Singapore aims to rival London and Zurich as a global precious metals hub. It made sense as Singapore has established itself to be a wealth management hub as it is both politically and economically stable.

Singapore plans to expand its global gold trading market from 2% presently to at least 10 - 15% over the next 5 - 10 years. Singapore has already undertaken several key measures to direct the flow of gold into the country. To name a few, they include:

1. Since October 2012, investment precious metals (IPM) have been exempted from Goods & Services Tax (GST).

2. There are no licensing requirements for the import / export of metals to ensure free flow of such metals through Singapore with minimal hassle.

3. It has built a precious metals trading ecosystem comprising of international banks, private banks, gold traders and wholesalers, logistics & security and refineries.

4. Singapore has established the Singapore Freeport in 2010. Modelled after the Swiss Freeport, it is located next to Changi International Airport and has cutting-edge security. It allows tailor-made logistical solutions for shipping and storage of precious metals in Singapore.

Sigh. Can you feel a little of my frustration?
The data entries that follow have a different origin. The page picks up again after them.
(* ===== verification/Codec.v ===== *)
(** * Codec

    [src/lapinbeam/codec.py]: how typed objects become JSON-compatible
    payloads and back.  The code avoids copies by returning the argument
    itself when nothing inside it changed, and finds out by comparing with
    [is]; a result is therefore [Same], the argument itself, or [New v], an
    object distinct from it.  What lives outside the file (the user's classes,
    the modules that can be imported, the registered codecs, Pydantic) is a
    [codec_env], an argument of the definitions. *)

From S2P Require Import Prelude Values.

(** ** Strings with dots *)

Definition dot : ascii := ascii_of_code 46.

(** [s.split(".")] *)
Fixpoint split_dot (s : string) : list string :=
  match s with
  | EmptyString => [""]
  | String c s' =>
      if bool_decide (c = dot) then "" :: split_dot s'
      else match split_dot s' with
           | [] => [String c ""]
           | p :: ps => String c p :: ps
           end
  end.

(** [module_name, _, qualname = s.rpartition(".")] *)
Fixpoint rpartition_dot (s : string) : string * string :=
  match s with
  | EmptyString => ("", "")
  | String c s' =>
      if char_in dot s' then let '(m, q) := rpartition_dot s' in (String c m, q)
      else if bool_decide (c = dot) then ("", s')
      else ("", s)
  end.

Example rpartition_nested : rpartition_dot "pkg.mod.Outer.Inner" = ("pkg.mod.Outer", "Inner").
Proof. reflexivity. Qed.

(** ** The world outside the file *)

(** What a class is to the codec: its dataclass fields in order, a Pydantic
    model ([_is_pydantic]), or neither. *)
Inductive class_kind := KDataclass (fields : list string) | KPydantic | KOther.

(** A module or an object found in one: the tag of the class it is, if it is
    one, and its attributes. *)
Inductive pyobject := PyObject (cls : option string) (attrs : list (string * pyobject)).

(** The value of [_registry[tag]]. *)
Record codec_entry := CodecEntry {
  e_encode : pyval → exn + pyval;
  e_decode : pyval → exn + pyval
}.

Record codec_env := CodecEnv {
  registry : gmap string codec_entry;
  kind_of : string → class_kind;
  import_module : string → exn + pyobject;
  construct : string → list (string * pyval) → exn + pyval;
  model_dump : string → list (string * pyval) → exn + pyval;
  model_validate : string → pyval → exn + pyval
}.

#[export] Instance codec_env_settable : Settable codec_env :=
  λ r, CodecEnv (registry r) (kind_of r) (import_module r) (construct r) (model_dump r) (model_validate r).

(** [register_codec] *)
Definition register_codec (cls : string) (enc dec : pyval → exn + pyval) (env : codec_env) : codec_env :=
  env <| registry ::= <[cls := CodecEntry enc dec]> |>.

(** ** Encoding *)

Inductive res := Same | New (v : pyval).

Definition res_value (v : pyval) (r : res) : pyval :=
  match r with Same => v | New v' => v' end.
Definition is_new (r : res) : bool := match r with Same => false | New _ => true end.

(** The loops of [_encode_obj] and [_decode_obj] over a container: whether an
    item changed, and the items of the rebuilt container. *)
Fixpoint loop_list (f : pyval → exn + res) (xs : list pyval) : exn + (bool * list pyval) :=
  match xs with
  | [] => inr (false, [])
  | x :: xs' =>
      match f x with
      | inl e => inl e
      | inr r =>
          match loop_list f xs' with
          | inl e => inl e
          | inr (changed, out) => inr (is_new r || changed, res_value x r :: out)
          end
      end
  end.

Fixpoint loop_dict (f : pyval → exn + res) (kvs : list (string * pyval)) : exn + (bool * list (string * pyval)) :=
  match kvs with
  | [] => inr (false, [])
  | (k, x) :: kvs' =>
      match f x with
      | inl e => inl e
      | inr r =>
          match loop_dict f kvs' with
          | inl e => inl e
          | inr (changed, out) => inr (is_new r || changed, (k, res_value x r) :: out)
          end
      end
  end.

(** [{RESERVED: tag, "data": data}] *)
Definition tagged (tag : string) (data : pyval) : pyval :=
  PDict [(RESERVED, PStr tag); ("data", data)].

(** [{f.name: _encode_obj(getattr(obj, f.name)) for f in fields(obj)}] *)
Fixpoint encode_fields (f : pyval → exn + res) (attrs : list (string * pyval)) (names : list string)
    : exn + list (string * pyval) :=
  match names with
  | [] => inr []
  | n :: names' =>
      match assoc n attrs with
      | None => inl (Exn "AttributeError" ("object has no attribute " +:+ py_repr n))
      | Some x =>
          match f x with
          | inl e => inl e
          | inr r =>
              match encode_fields f attrs names' with
              | inl e => inl e
              | inr out => inr ((n, res_value x r) :: out)
              end
          end
      end
  end.

Definition recursion_error : exn := Exn "RecursionError" "maximum recursion depth exceeded".

(** [_encode_obj]; the fuel is the depth of calls it may still make. *)
Fixpoint _encode_obj (env : codec_env) (fuel : nat) (obj : pyval) : exn + res :=
  match fuel with
  | O => inl recursion_error
  | S n =>
      match obj with
      | PNone | PBool _ | PInt _ | PFloat _ | PStr _ => inr Same
      | PObj tag attrs =>
          match registry env !! tag with
          | Some entry =>
              match e_encode entry obj with
              | inl e => inl e
              | inr data => inr (New (tagged tag data))
              end
          | None =>
              match kind_of env tag with
              | KDataclass names =>
                  match encode_fields (_encode_obj env n) attrs names with
                  | inl e => inl e
                  | inr data => inr (New (tagged tag (PDict data)))
                  end
              | KPydantic =>
                  match model_dump env tag attrs with
                  | inl e => inl e
                  | inr data => inr (New (tagged tag data))
                  end
              | KOther => inr Same
              end
          end
      | PDict kvs =>
          match loop_dict (_encode_obj env n) kvs with
          | inl e => inl e
          | inr (changed, out) => inr (if changed : bool then New (PDict out) else Same)
          end
      | PList xs | PTuple xs =>
          match loop_list (_encode_obj env n) xs with
          | inl e => inl e
          | inr (changed, out) => inr (if changed : bool then New (PList out) else Same)
          end
      end
  end.

(** ** Decoding *)

(** [_import_class] *)
Fixpoint getattrs (o : pyobject) (parts : list string) : exn + pyobject :=
  match parts with
  | [] => inr o
  | p :: ps =>
      let 'PyObject _ attrs := o in
      match assoc p attrs with
      | None => inl (Exn "AttributeError" ("no attribute " +:+ py_repr p))
      | Some o' => getattrs o' ps
      end
  end.

Definition _import_class (env : codec_env) (tag : string) : exn + pyobject :=
  let '(module_name, qualname) := rpartition_dot tag in
  if bool_decide (module_name = "") then inl (ValueError "Empty module name")
  else
    match import_module env module_name with
    | inl e => inl e
    | inr m => getattrs m (split_dot qualname)
    end.

Definition no_codec (tag : string) : exn := ValueError ("no codec registered for " +:+ py_repr tag).

(** [except (ImportError, AttributeError)], with the subclass of the first. *)
Definition import_failure (e : exn) : bool :=
  bool_decide (exn_type e ∈ ["ImportError"; "ModuleNotFoundError"; "AttributeError"]).

(** [_rebuild]; [dec] is [_decode_obj]. *)
Definition _rebuild (env : codec_env) (dec : pyval → exn + res) (tag : string) (data : pyval) : exn + pyval :=
  match registry env !! tag with
  | Some entry => e_decode entry data
  | None =>
      match _import_class env tag with
      | inl e => if import_failure e then inl (no_codec tag) else inl e
      | inr (PyObject None _) => inl (no_codec tag)
      | inr (PyObject (Some cls) _) =>
          match kind_of env cls with
          | KDataclass _ =>
              match as_items data with
              | inl e => inl e
              | inr kvs =>
                  match loop_dict dec kvs with
                  | inl e => inl e
                  | inr (_, kwargs) => construct env cls kwargs
                  end
              end
          | KPydantic => model_validate env cls data
          | KOther => inl (no_codec tag)
          end
      end
  end.

(** [_decode_obj] *)
Fixpoint _decode_obj (env : codec_env) (fuel : nat) (obj : pyval) : exn + res :=
  match fuel with
  | O => inl recursion_error
  | S n =>
      match obj with
      | PDict kvs =>
          match assoc RESERVED kvs with
          | None | Some PNone =>
              match loop_dict (_decode_obj env n) kvs with
              | inl e => inl e
              | inr (changed, out) => inr (if changed : bool then New (PDict out) else Same)
              end
          | Some tag =>
              match getitem obj "data" with
              | inl e => inl e
              | inr data =>
                  match tag with
                  | PStr tag =>
                      match _rebuild env (_decode_obj env n) tag data with
                      | inl e => inl e
                      | inr v => inr (New v)
                      end
                  | PList _ | PDict _ => inl (TypeError "unhashable type")
                  | _ => inl (ValueError "no codec registered for a tag that is not a string")
                  end
              end
          end
      | PList xs =>
          match loop_list (_decode_obj env n) xs with
          | inl e => inl e
          | inr (changed, out) => inr (if changed : bool then New (PList out) else Same)
          end
      | _ => inr Same
      end
  end.

(** Enough fuel for a value: one call per level. *)
Fixpoint depth (v : pyval) : nat :=
  match v with
  | PNone | PBool _ | PInt _ | PFloat _ | PStr _ => 0
  | PList xs | PTuple xs => S (foldr (λ x n, Nat.max (depth x) n) 0 xs)
  | PDict kvs | PObj _ kvs => S (foldr (λ kv n, Nat.max (depth kv.2) n) 0 kvs)
  end.

(** [encode_payload] and [decode_payload] *)
Definition encode_value (env : codec_env) (v : pyval) : exn + pyval :=
  match _encode_obj env (S (depth v)) v with
  | inl e => inl e
  | inr r => inr (res_value v r)
  end.

Definition decode_value (env : codec_env) (v : pyval) : exn + pyval :=
  match _decode_obj env (S (depth v)) v with
  | inl e => inl e
  | inr r => inr (res_value v r)
  end.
While Singapore is advancing, Malaysia is still relatively clueless about this glorious opportunity presented to us. So, what can we do about it? On a personal basis,

1. Learn Financial History. Let us not just work from 9am to 5pm without knowing the origins and the true value of our Ringgit (which is constantly diminishing).

2. Have a Global Perspective. Let us not just focused on what’s happening locally. Take Singapore as an example. It is positioning itself to be a global precious metals hub as it always keeps global perspective in mind.

3. Get some gold. I’m referring specifically to physical bullion and not gold trading, gold passbooks, or gold schemes. It’s not meant as an investment but rather as a vehicle to preserve the purchasing power of a portion of your personal wealth.